> [INFORMATION]
(** Within the range of the index (fewer than 2^32 - 1 rows) a row sequence
    over [n] rows is not at the end sentinel after fewer than [n] advances,
    is at it after [n], and the advance after that throws without a step. *)
Lemma row_sequence_within_index_range
    (qr : QueryResult) (s : SqliteStatementWrapper) (w : world) (n : nat) :
  heap w !! QueryResult_statement_ qr = Some s →
  yields_rows (statement_ s) n →
  Z.of_nat n < 4294967295 →
  (∀ k, (k < n)%nat →
     ∃ it w', bindM (begin qr) (advance k) w = Return it w'
              ∧ next_row_idx_ it ≠ POSITION_END) ∧
  (∃ it w', bindM (begin qr) (advance n) w = Return it w'
            ∧ next_row_idx_ it = POSITION_END
            ∧ calls w' = calls w ++ replicate (S n) (call_step (QueryResult_statement_ qr))
            ∧ operator_pre_incr it w' =
                Throw (CursorError "Cannot increment result iterator beyond result set!") w').
Proof.
  intros Hs Hy Hbound. split.
  - intros k Hk. eexists _, _. split.
    + apply (begin_advance qr s w n k Hs Hy Hk). lia.
    + cbn [next_row_idx_]. apply wrap_int_not_end. lia.
  - eexists _, _. split; [apply (begin_advance_all qr s w n Hs Hy Hbound)|].
    split; [reflexivity|]. split; [reflexivity|].
    apply operator_pre_incr_end. reflexivity.
Qed.

(** Past that range the index wraps around onto the end sentinel: over a
    statement of 2^32 - 1 rows or more, the iterator is at the end sentinel
    after 2^32 - 2 advances, on the row the last of 2^32 - 1 steps
    delivered. *)
Lemma begin_advance_wraps
    (qr : QueryResult) (s : SqliteStatementWrapper) (w : world) (n k : nat) :
  heap w !! QueryResult_statement_ qr = Some s →
  yields_rows (statement_ s) n →
  Z.of_nat k = 4294967294 →
  (k < n)%nat →
  bindM (begin qr) (advance k) w =
    Return {| Iterator_statement_ := QueryResult_statement_ qr;
              next_row_idx_ := POSITION_END |}
           (stepped (S k) (QueryResult_statement_ qr) s w).
Proof.
  intros Hs Hy Hk Hn.
  rewrite (begin_advance qr s w n k Hs Hy Hn) by lia.
  rewrite Hk. reflexivity.
Qed.

Lemma begin_on_a_row (qr : QueryResult) (s : SqliteStatementWrapper) (w : world) :
  heap w !! QueryResult_statement_ qr = Some s →
  (sqlite3_step (statement_ s)).1 = SQLITE_ROW →
  begin qr w = Return {| Iterator_statement_ := QueryResult_statement_ qr;
                         next_row_idx_ := 1 |}
                      (stepped 1 (QueryResult_statement_ qr) s w)
  ∧ calls (stepped 1 (QueryResult_statement_ qr) s w)
    = calls w ++ [call_step (QueryResult_statement_ qr)].
Proof.
  intros Hs Hrc. split; [|reflexivity].
  unfold begin, Iterator_new. simpl. unfold mbind, M_bind, bindM.
  rewrite (step_row _ s w Hs Hrc). reflexivity.
Qed.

> [EXERCISE PROMPT] Your reply should consist of all the records, restated exactly.

> [ANSWER AREA]
(** Within the range of the index (fewer than 2^32 - 1 rows) a row sequence
    over [n] rows is not at the end sentinel after fewer than [n] advances,
    is at it after [n], and the advance after that throws without a step. *)
Lemma row_sequence_within_index_range
    (qr : QueryResult) (s : SqliteStatementWrapper) (w : world) (n : nat) :
  heap w !! QueryResult_statement_ qr = Some s →
  yields_rows (statement_ s) n →
  Z.of_nat n < 4294967295 →
  (∀ k, (k < n)%nat →
     ∃ it w', bindM (begin qr) (advance k) w = Return it w'
              ∧ next_row_idx_ it ≠ POSITION_END) ∧
  (∃ it w', bindM (begin qr) (advance n) w = Return it w'
            ∧ next_row_idx_ it = POSITION_END
            ∧ calls w' = calls w ++ replicate (S n) (call_step (QueryResult_statement_ qr))
            ∧ operator_pre_incr it w' =
                Throw (CursorError "Cannot increment result iterator beyond result set!") w').
Proof.
  intros Hs Hy Hbound. split.
  - intros k Hk. eexists _, _. split.
    + apply (begin_advance qr s w n k Hs Hy Hk). lia.
    + cbn [next_row_idx_]. apply wrap_int_not_end. lia.
  - eexists _, _. split; [apply (begin_advance_all qr s w n Hs Hy Hbound)|].
    split; [reflexivity|]. split; [reflexivity|].
    apply operator_pre_incr_end. reflexivity.
Qed.

(** Past that range the index wraps around onto the end sentinel: over a
    statement of 2^32 - 1 rows or more, the iterator is at the end sentinel
    after 2^32 - 2 advances, on the row the last of 2^32 - 1 steps
    delivered. *)
Lemma begin_advance_wraps
    (qr : QueryResult) (s : SqliteStatementWrapper) (w : world) (n k : nat) :
  heap w !! QueryResult_statement_ qr = Some s →
  yields_rows (statement_ s) n →
  Z.of_nat k = 4294967294 →
  (k < n)%nat →
  bindM (begin qr) (advance k) w =
    Return {| Iterator_statement_ := QueryResult_statement_ qr;
              next_row_idx_ := POSITION_END |}
           (stepped (S k) (QueryResult_statement_ qr) s w).
Proof.
  intros Hs Hy Hk Hn.
  rewrite (begin_advance qr s w n k Hs Hy Hn) by lia.
  rewrite Hk. reflexivity.
Qed.

Lemma begin_on_a_row (qr : QueryResult) (s : SqliteStatementWrapper) (w : world) :
  heap w !! QueryResult_statement_ qr = Some s →
  (sqlite3_step (statement_ s)).1 = SQLITE_ROW →
  begin qr w = Return {| Iterator_statement_ := QueryResult_statement_ qr;
                         next_row_idx_ := 1 |}
                      (stepped 1 (QueryResult_statement_ qr) s w)
  ∧ calls (stepped 1 (QueryResult_statement_ qr) s w)
    = calls w ++ [call_step (QueryResult_statement_ qr)].
Proof.
  intros Hs Hrc. split; [|reflexivity].
  unfold begin, Iterator_new. simpl. unfold mbind, M_bind, bindM.
  rewrite (step_row _ s w Hs Hrc). reflexivity.
Qed.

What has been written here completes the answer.